Phoebe makes a sympathetic sound in the back of her throat, and Adam wants to leave her stranded on that island or freezing in that igloo.
“It’s not my intention to bad-mouth your mother.” Michael Shipman is visibly trying to gain control. “I’m only here to find out if I have another child in this world, period.”
This seems reasonable, Adam knows, but he’s seventeen and back in the car with his grandfather—someone trying to tell him what only Anna Zoellner has the right to tell.
“Look, Mr. Shipman, I already know how to play catch.” Adam’s using Captain Rowen’s voice, hungrier and more damaging than his own, and he’s saying the kinds of cutting things Rowen would say.
His napkin flutters to the ground as Adam stands and reaches into his back pocket for his wallet. He sets six twe
nties on the table, even though the bill is probably half that, even though Michael Shipman is on his feet, too, waving away the money.
“Please, I’ve got this.” Michael looks inconsolable in a way Adam will remember for the rest of his life, even when he’s older than his father is now.
“Really, don’t waste a second feeling guilty,” Adam says. “I’m Living magazine’s sexiest TV bad guy, my life turned out fucking amazing.”
Adam extends a hand to Phoebe, and for a sliver of a second she hesitates, desperate to apologize, to say something to this man. But her allegiance is to Adam, so she links her fingers in his, keeps up with his rapid pace as they make their way through the crowd back to the lobby.

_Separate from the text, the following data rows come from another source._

Definition HasExplicitHTTPStatus (lower code : string) : bool :=
  let code := TrimSpace code in
  if is_empty code || is_empty lower then false
  else existsb (fun p => contains lower p) (explicit_status_patterns code).

Definition statusCodePrefixes : list string := ["401"; "402"; "403"; "404"; "429"].

(** The test of one code at the head of [lower[start:]]. *)
Definition delimited_code (tail code : string) : bool :=
  HasPrefix tail code &&
  (let rest := drop_bytes (String.length code) tail in
   is_empty rest || HasPrefix rest ":" || HasPrefix rest " ").

Fixpoint first_code (tail : string) (codes : list string) : option string :=
  match codes with
  | [] => None
  | code :: codes' => if delimited_code tail code then Some code else first_code tail codes'
  end.

Definition codeAtDelimiter (lower : string) (start : nat) : option string :=
  if (String.length lower <=? start)%nat then None
  else first_code (drop_bytes start lower) statusCodePrefixes.

(** The inner loop of [scanStatusCode]: the number of blanks at the head. *)
Fixpoint count_spaces (s : string) : nat :=
  match s with
  | String " "%char s' => S (count_spaces s')
  | _ => 0
  end.

(** The outer loop; [None] when [fuel] iterations were not enough. *)
Fixpoint scan_loop (fuel : nat) (lower : string) (offset : nat) : option string :=
  match fuel with
  | O => None
  | S fuel' =>
      match Index (drop_bytes offset lower) ":" with
      | None => Some ""
      | Some index =>
          let position := (offset + index + 1)%nat in
          let trimmed := (position + count_spaces (drop_bytes position lower))%nat in
          match codeAtDelimiter lower trimmed with
          | Some code => Some code
          | None => scan_loop fuel' lower position
          end
      end
  end.

Definition scanStatusCode (lower : string) : string :=
  default "" (scan_loop (S (String.length lower)) lower 0).

Definition LeadingStatusCode (errStr : string) : string :=
  let trimmed := TrimSpace (ToLower errStr) in
  default "" (codeAtDelimiter trimmed 0).

(** ** [provider_phrases.go], [content_refusal.go], [workbuddy_restricted.go] *)

Definition IsClineInferenceCap (lower : string) : bool :=
  contains lower "cline inference cap reached".

Definition IsClineProductSurface (lower : string) : bool :=
  contains lower "only available via cline product surfaces".

Definition IsUpstreamModelRefusal (lower : string) : bool :=
  if negb (contains lower "failed to invoke model")
     && negb (contains lower "failed to generate stream from") then false
  else HasExplicitHTTPStatus lower "401" || HasExplicitHTTPStatus lower "403"
       || HasExplicitHTTPStatus lower "404".

Definition content_policy_markers : list string :=
  [ "content policy rejected"; "content_policy_violation"; "datainspectionfailed";
    "input text data may contain"; "i can't help with that request";
    "i cannot help with that request" ].

Definition IsContentPolicyRefusal (text : string) : bool :=
  let text := ReplaceAll (ToLower text) "’" "'" in
  existsb (fun marker => contains text marker) content_policy_markers.

(** The regular expression [(?:^|[ ,(])code=11140(?:$|[ ,)])]; [boundary] says
    that the text starts here or the previous byte is one of [ ,(]. *)
Fixpoint restricted_code_from (boundary : bool) (s : string) : bool :=
  (boundary && HasPrefix s "code=11140" &&
   match drop_bytes 10 s with
   | EmptyString => true
   | String c _ => Ascii.eqb c " "%char || Ascii.eqb c ","%char || Ascii.eqb c ")"%char
   end)
  || match s with
     | EmptyString => false
     | String c s' =>
         restricted_code_from (Ascii.eqb c " "%char || Ascii.eqb c ","%char || Ascii.eqb c "("%char) s'
     end.

Definition workBuddyRestrictedCode (lower : string) : bool := restricted_code_from true lower.

Definition IsWorkBuddyRestricted (message : string) : bool :=
  let lower := ToLower message in
  contains lower "workbuddy" && HasExplicitHTTPStatus lower "403"
  && workBuddyRestrictedCode lower.

(** ** [classify.go]: account status *)

Definition isClineModelEntitlement (lower : string) : bool :=
  if negb (HasExplicitHTTPStatus lower "403") then false
  else contains lower "entitlement"
       || contains lower "not subscribed to required model plan"
       || IsClineProductSurface lower.

Definition credit_exhaustion_phrases : list string :=
  [ "no ai credits remaining"; "insufficient_funds"; "insufficient funding";
    "available funding is insufficient"; "out of credits"; "credits exhausted";
    "run out of credits" ].

Definition IsCreditExhaustion (errStr : string) : bool :=
  let lower := ToLower errStr in
  existsb (fun phrase => contains lower phrase) credit_exhaustion_phrases.

Definition isSharedUpstreamQueueRefusal (text : string) : bool :=
  let text := ToLower text in
  contains text "available upstream accounts are rate-limited"
  || contains text "available upstream accounts are rate limited".

Definition ClassifyAccountStatus (errStr : string) : string :=
  let lower := ToLower errStr in
  if contains lower "model is not found" || contains lower "model not found" then ""
  else if isClineModelEntitlement lower then ""
  else if IsUpstreamModelRefusal lower then ""
  else if negb (is_empty (LeadingStatusCode lower)) then LeadingStatusCode lower
  else if negb (is_empty (scanStatusCode lower)) then scanStatusCode lower
  else if HasExplicitHTTPStatus lower "401"
       || contains lower "refresh token is expired"
       || contains lower "new browser login is required"
       || contains lower "sign in again"
       || contains lower "signed out"
       || contains lower "signed_out"
       || contains lower "unauthenticated"
       || contains lower "no active sessions found" then "401"
  else if HasExplicitHTTPStatus lower "403" || contains lower "forbidden" then "403"
  else if HasExplicitHTTPStatus lower "404" then "404"
  else if HasExplicitHTTPStatus lower "402"
       || IsCreditExhaustion lower
       || contains lower "quota_limit" then "402"
  else if HasExplicitHTTPStatus lower "429"
       || contains lower "too many requests"
       || contains lower "rate limit"
       || contains lower "rate_limit"
       || contains lower "no remaining quota"
       || contains lower "quota exceeded" then "429"
  else "".

(** ** [classify.go]: retry class *)

Record UpstreamErrorClass := mkClass {
  Category : string;
  Retryable : bool;
  SwitchAccount : bool
}.

Definition class_only (category : string) : UpstreamErrorClass := mkClass category false false.
Definition class_rotate (category : string) : UpstreamErrorClass := mkClass category true true.

Definition ClassifyUpstreamError (errStr : string) : UpstreamErrorClass :=
  let lower := ToLower errStr in
  if contains lower "context canceled" || contains lower "canceled" then class_only "canceled"
  else if contains lower " is not configured"
       || contains lower "configuration error"
       || contains lower "client is nil" then class_only "configuration"
  else if HasExplicitHTTPStatus lower "426" then class_only "upstream_upgrade_required"
  else if IsContentPolicyRefusal lower then class_only "client"
  else if contains lower "empty upstream stream" then class_only "protocol"
  else if contains lower "rejected the request parameters" then class_only "client"
  else if contains lower "protocol error" || contains lower "no usable stream events" then
    class_only "protocol"
  else if contains lower "pacing registry capacity reached" then
    mkClass "local_overload" true false
  else if contains lower "model is not found"
       || contains lower "model not found"
       || contains lower "model is not supported"
       || contains lower "model is not allowed"
       || contains lower "no_implementation_available"
       || contains lower "context_window_exceeded"
       || contains lower "max_token_limit"
       || contains lower "duplicate request" then class_only "client"
  else if isSharedUpstreamQueueRefusal lower then class_only "rate_limit"
  else if HasExplicitHTTPStatus lower "401"
       || contains lower "refresh token is expired"
       || contains lower "new browser login is required"
       || contains lower "sign in again"
       || contains lower "signed out"
       || contains lower "signed_out"
       || contains lower "invalid_api_key" then class_rotate "auth"
  else if IsUpstreamModelRefusal lower then class_only "model_unavailable"
  else if isClineModelEntitlement lower then class_rotate "model_unavailable"
  else if HasExplicitHTTPStatus lower "403" then
    if IsWorkBuddyRestricted lower then class_rotate "account_restricted"
    else class_rotate "auth_blocked"
  else if HasExplicitHTTPStatus lower "404" then class_only "auth_blocked"
  else if contains lower "input is too long" || HasExplicitHTTPStatus lower "400" then
    class_only "client"
  else if HasExplicitHTTPStatus lower "402"
       || IsCreditExhaustion lower
       || contains lower "quota_limit" then class_rotate "quota_exhausted"
  else if contains lower "code=6004" then class_rotate "rate_limit"
  else if HasExplicitHTTPStatus lower "429"
       || IsClineInferenceCap lower
       || contains lower "available upstream accounts are rate-limited"
       || contains lower "too many requests"
       || contains lower "rate limit"
       || contains lower "rate_limit"
       || contains lower "no remaining quota"
       || contains lower "quota exceeded" then class_rotate "rate_limit"
  else if contains lower "timeout" || contains lower "deadline exceeded"
       || contains lower "context deadline" then class_rotate "timeout"
  else if contains lower "connection reset" || contains lower "connection refused"
       || contains lower "unexpected eof" || contains lower "use of closed"
       || contains lower "broken pipe" || HasSuffix lower ": eof"
       || String.eqb lower "eof" then class_rotate "network"
  else if HasExplicitHTTPStatus lower "500" || HasExplicitHTTPStatus lower "502"
       || HasExplicitHTTPStatus lower "503" || HasExplicitHTTPStatus lower "504"
       || contains lower "llm_unavailable"
       || contains lower "internal_error" then class_rotate "server"
  else class_rotate "unknown".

“Wait,” she says as the doorman holds open the glass door.
Thinking she’s going to say they should go back, Adam cuts her off, tirades about how he owes Michael Shipman nothing.
“He’s just some guy who may have had a fling with my mother,” Adam says, loud enough that a few people at the reception desk turn.
“Sweetie.” She places her palm against his chest. “I was going to say you should let me get the car. You don’t want to deal with photographers right now.”
Nodding, Adam takes the valet ticket from his pocket, realizes his hand is shaking, heart beating so fast he wonders if he’s having a heart attack; perhaps coronary disease runs in Michael Shipman’s family? “Maybe you should drive.”
He waits in the entranceway until Phoebe is behind the wheel before ducking into the car.
“I’m sorry,” she says. “I didn’t realize this would be so upsetting.”
He says nothing, and she drives in silence, does a decent job of shifting gears at the tail end of rush hour.
As she starts to make the turn onto Wilshire, Adam stops her. “Just keep going.”
Phoebe wordlessly takes Santa Monica West to I-10 East. At the junction with the Santa Ana Freeway, she looks to Adam. He nods, and they drive south as fast as commuter-jammed traffic will allow. Occasionally, he feels her worried glances.